(* ===== verification/Prelude.v ===== *)
(** * Skattr: a verification library

    Skattr is a peer-to-peer messenger over Tor.  Three programs are verified
    here: [skattr-core] ([crates/core]), the library behind the daemon;
    [skattr-mailbox] ([crates/mailbox]), a store-and-forward server that holds
    ciphertexts for peers that are offline; and the stores of the desktop
    application ([crates/ui/src-svelte]) that hold what is on the screen.

    A sender encodes an [Envelope], encrypts it with MLS and puts it in the
    outbox.  The delivery layer retries direct connections with a backoff and
    can fall back to the recipient's mailbox server, where the recipient fetches
    and deletes deposits after a challenge-response authentication.  Received
    envelopes pass a replay window and a dedup table and end in the message
    history.  Where a peer can be reached is published in signed, versioned
    contact cards.

    Each peer has an actor that owns its encrypted connection; the hub hands it
    the messages.  The identity, the database and the configuration are files
    that are encrypted or replaced atomically.  User interfaces talk to the
    daemon over a local socket with commands, replies and events.

    ** Files

    Foundations
    - [Prelude]: results, transactions and a state-and-error monad, machine
      widths, bytes, SQL-like list operations, the tactics [widths] and [lens]
      and the hint databases [len] and [invariant].
    - [Text]: the string functions of the Rust standard library in use.
    - [Framing], [SimpleCodec]: length-prefixed frames; CBOR ([ciborium]) as a
      class with its round trip as law, and a concrete instance of it for the
      witnesses.
    - [Float64]: IEEE binary64 on [SpecFloat], with rounding bounds.
    - [Sql]: tables with [AUTOINCREMENT] ids.
    - [CoreErrors]: the error enums of [crates/core].

    Wire formats
    - [PeerFrame]: [transport/frame.rs], the frames between peers.
    - [MailboxProtocol], [MailboxCodec]: [mailbox/protocol.rs], [mailbox/auth.rs]
      and the codecs of client and server, each translated on its own.

    Mailbox server ([crates/mailbox])
    - [MailboxStore]: [store.rs]; [DepositStore]: the interface the dispatcher
      uses, as a class with laws, and its instance for the store.
    - [MailboxPolicy]: [policy.rs]; [MailboxAuth]: [auth.rs].
    - [MailboxDispatch]: the request handlers of [dispatch.rs].
    - [MailboxServer]: [server.rs] and [background.rs] as a labelled transition
      system whose labels are what the network and the clock do.

    Client ([crates/core])
    - [Backoff], [Outbox]: [delivery/backoff.rs], [storage/outbox.rs] and
      [delivery/outbox.rs].
    - [Identity]: [identity/key.rs], [contact/card.rs], [contact/self_card.rs].
    - [Contacts]: [storage/contacts.rs].
    - [Messages]: [envelope/], [storage/messages.rs], [storage/read_state.rs].
    - [Receiver]: [delivery/receiver.rs], [storage/seen_messages.rs] and the
      sweep of [delivery/hub.rs].
    - [Attachments]: [attachment/]: manifests, chunker, reassembler, chunk store
      and metadata stripper, with the chunk keys of [identity/derive.rs].
    - [ChunkTransfer]: [delivery/chunk_transfer.rs], the direct lane.
    - [AttachmentRepo]: [storage/attachments.rs] and [delivery/chunk_sweep.rs],
      the transfer state and the offline lane's sender.
    - [Hex]: [daemon/hex.rs]; [Mls]: [mls/], [storage/groups.rs] and
      [storage/key_packages.rs], the wrapper of the MLS library.
    - [Invites]: [invite/link.rs], [storage/outstanding_invites.rs];
      [FirstContact]: the welcome queue and the record of answered joins;
      [Mailboxes]: [storage/mailboxes.rs].
    - [MailboxClient], [Poll]: [mailbox/client.rs], [mailbox/poll.rs].
    - [PeerActor]: [delivery/peer.rs], the loop of a peer's actor, one event per
      iteration; [Hub]: the table of actors and channels of [delivery/hub.rs].
    - [Noise]: [transport/noise.rs], [transport/connection.rs],
      [delivery/dial.rs], and [handle_inbound_stream] of [daemon/accept.rs].

    Files on disk ([crates/core])
    - [Disk]: file operations with a plan of failures and crashes.
    - [Pool]: [storage/pool.rs] and [storage/migrations.rs], the encrypted
      database file; [Vault]: [identity/vault.rs], [identity/seed.rs],
      [identity/derive.rs], [transport/hs_key.rs] and [storage/backup.rs].
    - [Config], [Logs], [Migrate]: [daemon/config.rs], [daemon/logs.rs] and
      [daemon/migrate.rs].

    Daemon ([crates/core/src/daemon])
    - [Api]: commands, results, events and IPC types; [Daemon]: the state the
      handlers share, one database, the event log and the jobs handed out.
    - [ContactCommands], [SendCommands], [MailboxCommands]: the command handlers
      of [dispatch.rs]; [Inbound]: [inbound.rs] and [accept.rs]; [Delivery]: the
      mailbox fallback of [hub.rs] and the periodic sweeps.
    - [HistoryCommands], [AttachmentCommands], [Host]: the other handlers of
      [dispatch.rs], with [retention.rs] and [attachment_janitor.rs]; [Execute]:
      [execute_command] over all of them, and the kind of each reply.
    - [IpcServer]: [ipc/codec.rs] and the connection loop of [ipc/server/mod.rs].

    Desktop application ([crates/ui/src-svelte/src/lib])
    - [Ui]: [stores/conversation.ts], [stores/delivery.ts],
      [stores/attachments.ts] and [pubkey.ts]; [UiConfig]: [stores/config.ts]
      and the patches of the pages under [routes/settings].

    Theorems across components
    - [MailboxEndToEnd]: the client against the server's transition system;
      [PollProps]: the poll cycle; [InboundProps]: everything that can arrive;
      [DeliveryProps], [WelcomeProps]: the sweeps; [SendProps], [ContactProps]:
      the command handlers; [Conversation]: two daemons talking to each other.
    - [PeerActorProps], [PeerActorDelivery], [PeerActorTimers], [HubProps]: the
      actors; [NoiseProps], [NoiseActor]: the connection, and the accept path and
      the actor over it.
    - [PoolProps], [PoolLife], [VaultProps], [HostProps]: files under failures
      and crashes; [Database], [DatabaseProps]: the tables under everything the
      daemon does; [UiProps]: the message view, also against the daemon's own
      handler.
    - [Samples], [Scenario], [Runs], [NoiseRuns]: concrete instances of the
      library classes, a concrete pair of daemons and a concrete network, for
      the witnesses.

    ** How the code is modelled

    One Rocq definition stands for one Rust function and keeps its name; a suffix
    or prefix tells apart functions that share one.  [Result] is [result], [?] is
    [let?], and a method on [&mut self] that can fail is an [action], composed
    with [let!].  A repository over SQLite is a record of tables; a statement is
    the list operation it denotes, with unique indexes, foreign keys and triggers
    written out, and [transaction] restores the state when the body fails.
    Integers are [Z] with the wrap-around, saturation or checked conversion the
    code uses.  The clock, random bytes and random factors are arguments.

    Concurrency is a sequence of steps: an iteration of an actor's [select!], an
    operation of the hub, a half of a lock-protected update, a reply to a pending
    request.  A TypeScript function that awaits is cut at the request; what is
    left is a task that the reply resumes.  Code on files runs on [Disk]: an
    operation succeeds, fails or ends the process, as an arbitrary plan says.

    Library code is a class: CBOR, TOML, SHA-256, BLAKE2s, Ed25519, base64, FTS5,
    SQLite's files, age, Argon2id with XChaCha20-Poly1305, the backup archive,
    BIP-39, zxcvbn, openmls, snow, the attachment cipher and key derivation, the
    image library.  Laws are stated as classes of their
    own (the CBOR round trip, that a key verifies its own signatures, that
    decryption inverts encryption) and appear only where a theorem needs them.
    In the repositories statements fail by violated constraints only; that
    commits, checkpoints and file operations fail is part of [Pool].

    ** What is shown

    - Peer frames ([PeerFrame]): decoding inverts encoding and leaves following
      bytes alone; the frames read off a stream do not depend on how the stream
      is cut, for well-formed and for arbitrary input.  The stream reader's fuel
      is the length of the buffer, and each frame consumes at least one byte.
    - Mailbox codecs ([MailboxCodec]): what one side writes the other reads, and
      the two implementations agree on every input.
    - Mailbox store ([MailboxStore]): the caps hold in every reachable state;
      exactly which deposits are refused; nothing unexpired is lost to make
      room; fetch, delete and the expiry sweep do what they report.
    - Policy ([MailboxPolicy]): a full bucket admits exactly its rate at one
      instant, in floating point.
    - Authentication and handlers ([MailboxAuth], [MailboxDispatch]): exactly
      which requests pass; only the authenticated owner reads or deletes.
    - Server ([MailboxServer]): over all interleavings of connections and
      background tasks, deposits are lost only to expiry or an authentic delete,
      resource bounds hold and no nonce authenticates twice; and a queue larger
      than a frame cannot be fetched.
    - Delivery ([Backoff], [Outbox]): retry delays for every attempt count and
      jitter; enqueueing is idempotent, acknowledgement removes exactly the
      message's rows, batches are not starved by other peers.
    - Contacts ([Identity], [Contacts]): cards verify until they expire, versions
      never go back, removal is complete and local, lookups are exact.
    - History ([Messages], [Receiver]): uniqueness, the full-text index in step
      with the rows, immutability of stored messages, complete pagination,
      exact pruning, quoting of search terms, and that an envelope is announced
      once within the dedup window.
    - Attachments ([Attachments], [ChunkTransfer], [AttachmentRepo]): a file
      survives chunking and reassembly; no served chunk and no failing file
      operation produces a wrong or partial output; served chunks verify; the
      receiver's counters are exact, it loses no index and its requests are
      bounded; a transfer ends once whichever lane ends it; the offline sender
      loses no chunk that is staged; what the two file name sanitizers
      guarantee.
    - Invites and first contact ([Invites], [InboundProps], [ContactProps],
      [WelcomeProps]): a link survives its URL and only a signed, unexpired one
      parses; an invite is accepted once and joins once, over a fresh connection
      the peer that it authenticated; a Welcome is acknowledged or given up.
    - Conversations ([SendProps], [InboundProps], [Conversation]): a send is
      whole or without effect, nothing is encrypted for a contact that has not
      joined, no message is notified twice, and two daemons that share a group
      see each other's messages in order, unaltered and, within the replay
      window, without loss.
    - Offline delivery ([MailboxEndToEnd], [PollProps], [DeliveryProps]): an
      accepted deposit reaches its recipient, a poll deletes only what the daemon
      accepted, a sweep loses no queued message.
    - Actors ([PeerActorProps], [PeerActorDelivery], [PeerActorTimers],
      [HubProps]): every caller is answered once, over all peers and
      interleavings; a message leaves the outbox only by an acknowledgement or a
      deposit at a mailbox of the recipient; with a working connection a retry
      tick leaves none of the first 32 due messages waiting.  A late keepalive check can close a fresh connection.
    - Connections ([NoiseProps], [NoiseActor]): two peers that
      shake hands agree on keys and binding value; frames arrive in order however
      the bytes are cut; a first contact's Welcome is joined with the dialler's
      key and acknowledged if joined.  A message too large for one Noise message
      blocks those behind it at a peer without mailboxes.
    - Files ([PoolLife], [VaultProps], [Migrate], [HostProps]): under all
      failures and crashes the data directory stands for one database that only
      committed transactions change, a passphrase change keeps the identity, a
      backup restores, a migration keeps each file whole, the configuration file
      is replaced or kept.  A start that dies while it decrypts can lose the
      database, and a migration that stops is not resumed.
    - Daemon ([DatabaseProps], [Execute], [HistoryCommands],
      [AttachmentCommands], [IpcServer], [Logs]): the tables stay well formed
      along every run; every command has the reply of its kind; an export is
      complete; opening an attachment touches only its cache; requests are
      served in order however their bytes are cut, unless an event interrupts
      one or does not fit a frame; what the log tail can miss.
    - Desktop ([UiProps], [UiConfig]): in every order of actions, events and
      replies only the open conversation is shown; scrolling back shows the whole
      conversation, once and in order, when all its rows decode.  A page that arrives in a later visit is
      shown twice, a read cursor can reach another conversation, and the first
      of two quick edits of different settings is lost.

    Fuel: [slice_chunks] of [Attachments] uses the length of the file, and its
    pieces are proved to add up to the file; [drain] of [PeerFrame] uses the
    buffer length and is proved to reach the end of the buffer; [pages] of
    [Messages], [recent_all] and [export_all] of [HistoryCommands] are clients
    that follow a cursor, and terminate within one page per message plus one;
    [take_begins] of [PeerActor] is given one more than the transfers the daemon
    holds for the peer, of which each turn takes one.

    ** Not modelled

    Tor, the Noise and MLS protocols, SQLite and the cryptography are libraries;
    what the code relies on are the laws of their classes, and secrecy is not
    among them.  The start-up of both processes, which spawns tasks and binds
    sockets, the daemon's lock file, the transport's listener and loopback, the
    IPC client and platform sockets, the permits of the accept loop, the
    redaction of log lines, the command line, the Tauri bridge and the Svelte
    components are I/O or library calls.  Poisoned locks do not occur.  The
    tables of [Daemon] and the database file of [Pool] are two models of one
    database: a backup takes a snapshot of the one as the other, and no theorem
    relates them further. *)

From Stdlib Require Import Strings.Byte.
From Stdlib Require Export ZArith Lia.
From stdpp Require Export base sorting gmap strings pretty numbers list.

WHAT THIS TASK INVOLVES → What you return should be exactly the lines above, starting at the one with "sweep of [delivery/hub.rs]." and ending at the one with "- [Api]: commands, results, events", and nothing else.

WRITTEN RESPONSE →
      sweep of [delivery/hub.rs].
    - [Attachments]: [attachment/]: manifests, chunker, reassembler, chunk store
      and metadata stripper, with the chunk keys of [identity/derive.rs].
    - [ChunkTransfer]: [delivery/chunk_transfer.rs], the direct lane.
    - [AttachmentRepo]: [storage/attachments.rs] and [delivery/chunk_sweep.rs],
      the transfer state and the offline lane's sender.
    - [Hex]: [daemon/hex.rs]; [Mls]: [mls/], [storage/groups.rs] and
      [storage/key_packages.rs], the wrapper of the MLS library.
    - [Invites]: [invite/link.rs], [storage/outstanding_invites.rs];
      [FirstContact]: the welcome queue and the record of answered joins;
      [Mailboxes]: [storage/mailboxes.rs].
    - [MailboxClient], [Poll]: [mailbox/client.rs], [mailbox/poll.rs].
    - [PeerActor]: [delivery/peer.rs], the loop of a peer's actor, one event per
      iteration; [Hub]: the table of actors and channels of [delivery/hub.rs].
    - [Noise]: [transport/noise.rs], [transport/connection.rs],
      [delivery/dial.rs], and [handle_inbound_stream] of [daemon/accept.rs].

    Files on disk ([crates/core])
    - [Disk]: file operations with a plan of failures and crashes.
    - [Pool]: [storage/pool.rs] and [storage/migrations.rs], the encrypted
      database file; [Vault]: [identity/vault.rs], [identity/seed.rs],
      [identity/derive.rs], [transport/hs_key.rs] and [storage/backup.rs].
    - [Config], [Logs], [Migrate]: [daemon/config.rs], [daemon/logs.rs] and
      [daemon/migrate.rs].

    Daemon ([crates/core/src/daemon])
    - [Api]: commands, results, events and IPC types; [Daemon]: the state the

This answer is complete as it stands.